We always saw Tara and Darcy as characters who had it all figured out and were very open about their lives, but we learn a lot more about Darcy’s home life in this season. Do you think Darcy’s relationship with her mom is something that can still be managed and fixed, or was her running away a point-of-no-return for the character?
That's a really interesting question, because I think when you're a teenager running away from home, there's a huge amount that you sacrifice in doing that… like the safety of home, despite her mother's relationship. [Darcy's] relationship with her mother is toxic. Her mother is cruel, and bullying, and homophobic. But nevertheless, that's her home. I think she's given up a lot in order to gain her freedom at the end of the season. I imagine there'd be some really interesting story for her going forward. But I think the tension for Tara is that she just doesn't know, because Darcy hasn't shared any of this for her.

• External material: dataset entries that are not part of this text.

Lemma holding_push_off h l m : holding h l (push_off h m) = holding h l m.
Proof. done. Qed.

Lemma holding_set_other h l l' k m :
  l <> l' -> holding h l' (set_lock l k m) = holding h l' m.
Proof. intros Hne. unfold holding. simpl. by rewrite fn_lookup_insert_ne. Qed.

Lemma acquire_code_free h l m :
  holding h l m = false -> locked (locks m l) = 0 ->
  acquire_code h l m =
    LDone (set_owner l (Some h) (set_lock l (mk_spinlock 1 (lk_cpu (locks m l))) (push_off h m))).
Proof.
  intros Hh Hl. unfold acquire_code. rewrite holding_push_off, Hh. simpl. by rewrite Hl.
Qed.

Lemma holds_exactly_acquire m h hl l m' :
  holds_exactly m h hl -> l ∉ hl -> acquire_code h l m = LDone m' ->
  holds_exactly m' h (l :: hl).
Proof.
  intros [Hnd Hiff Hn Hs] Hl E. unfold acquire_code in E.
  rewrite holding_push_off in E. destruct (holding h l m) eqn:Eh.
  { by apply Hiff in Eh. }
  simpl in E. destruct (locked (locks m l) =? 0); [|done]. simplify_eq. split; simpl.
  - by constructor.
  - intros l'. rewrite elem_of_cons. destruct (decide (l = l')) as [->|Hne].
    + unfold holding. simpl. rewrite !fn_lookup_insert. simpl.
      rewrite bool_decide_true by done. tauto.
    + unfold set_owner. rewrite holding_set_other, holding_set_other by done.
      rewrite holding_push_off, Hiff. naive_solver.
  - rewrite fn_lookup_insert. simpl. lia.
  - by rewrite fn_lookup_insert.
Qed.

Lemma holds_exactly_release m h hl l :
  holds_exactly m h hl -> l ∈ hl ->
  exists m', release_code h l m = LDone m' /\ holds_exactly m' h (without l hl).
Proof.
  intros [Hnd Hiff Hn Hs] Hl. unfold release_code.
  rewrite (proj2 (Hiff l) Hl).
  assert (1 <= Z.of_nat (length hl)) as Hlen.
  { destruct hl; [by apply not_elem_of_nil in Hl|simpl; lia]. }
  assert (hl <> []) as Hnil by (intros ->; by apply not_elem_of_nil in Hl).
  destruct (pop_off_ok h (lock_release_word l (set_owner l None m)))
    as (m' & E & El & Ec); simpl; [by apply Hs|lia|].
  exists m'. split; [done|]. split.
  - by apply without_NoDup.
  - intros l'. rewrite elem_of_without, <- Hiff. unfold holding. rewrite El. simpl.
    destruct (decide (l = l')) as [->|Hne].
    + rewrite fn_lookup_insert. simpl. split; [done|by intros []].
    + rewrite !fn_lookup_insert_ne by done. naive_solver.
  - rewrite Ec, fn_lookup_insert, without_length by done. simpl. lia.
  - intros Hne. rewrite Ec, fn_lookup_insert. simpl.
    assert (Z.of_nat (length (without l hl)) = Z.of_nat (length hl) - 1)
      as Hw by by apply without_length.
    destruct (without l hl); [done|]. simpl in Hw.
    destruct (Z.eqb_spec (noff (cpus m h) - 1) 0); [lia|done].
Qed.

(** the abstract [acquire]/[release] that the other components use are
    refined by spinlock.c.  When this hart holds exactly the locks recorded in
    the monad state, the code panics exactly when the abstract operation does,
    with the same message, and otherwise (for [acquire]: when no other hart
    has the word, else it spins) ends in a machine whose held locks are the
    abstract result. *)
Theorem lock_interface_refined m h hl l (d : unit) :
  holds_exactly m h hl ->
  (match acquire l (mk_st hl d) with
   | Panic msg => acquire_code h l m = LPanic msg
   | Ret _ s' =>
       (locked (locks m l) = 0 ->
          exists m', acquire_code h l m = LDone m' /\ holds_exactly m' h (held s')) /\
       (locked (locks m l) <> 0 -> acquire_code h l m = LSpin)
   | _ => False
   end) /\
  (match release l (mk_st hl d) with
   | Panic msg => release_code h l m = LPanic msg
   | Ret _ s' => exists m', release_code h l m = LDone m' /\ holds_exactly m' h (held s')
   | _ => False
   end).
Proof.
  intros Hex. pose proof (he_iff _ _ _ Hex l) as Hiff.
  unfold acquire, release. simpl. case_bool_decide as Hl; simpl; split.
  - unfold acquire_code. rewrite holding_push_off. by rewrite (proj2 Hiff Hl).
  - by apply holds_exactly_release.
  - assert (holding h l m = false) as Hf by (destruct (holding h l m); naive_solver).
    split; intros Hw.
    + eexists. split; [by apply acquire_code_free|].
      eapply holds_exactly_acquire; [done|done|]. by apply acquire_code_free.
    + unfold acquire_code. rewrite holding_push_off, Hf. simpl.
      destruct (Z.eqb_spec (locked (locks m l)) 0); done.
  - unfold release_code. destruct (holding h l m) eqn:E; [|done]. naive_solver.
Qed.

Lemma lock_interface_refined_witness :
  exists m', acquire_code 0 LkPid (mach boot_system) = LDone m' /\
    holds_exactly m' 0 [LkPid].
Proof.
  destruct (lock_interface_refined (mach boot_system) 0 [] LkPid tt) as [Ha _].
  - split.
    + constructor.
    + intros l. split; [discriminate|intros H; inversion H].
    + reflexivity.
    + intros H. contradiction.
  - simpl in Ha. destruct Ha as [Ha _]. exact (Ha eq_refl).
Defined.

The breakthrough in their relationship is that Darcy comes clean, and she says, 'You know what? The person I was pretending to be, the person I am in school, is not the person I am at home.' Darcy feels shame for that, but Tara says, 'I don't care. I love you. I love this person that you've just revealed to me now as much as I love the person that I thought you were before.' That liberates Darcy, and we get a sense of the two of them together. So much in love at the end of season two. It's a really joyous sequence, and we've got Taylor Swift as the soundtrack for that scene, which made me really happy.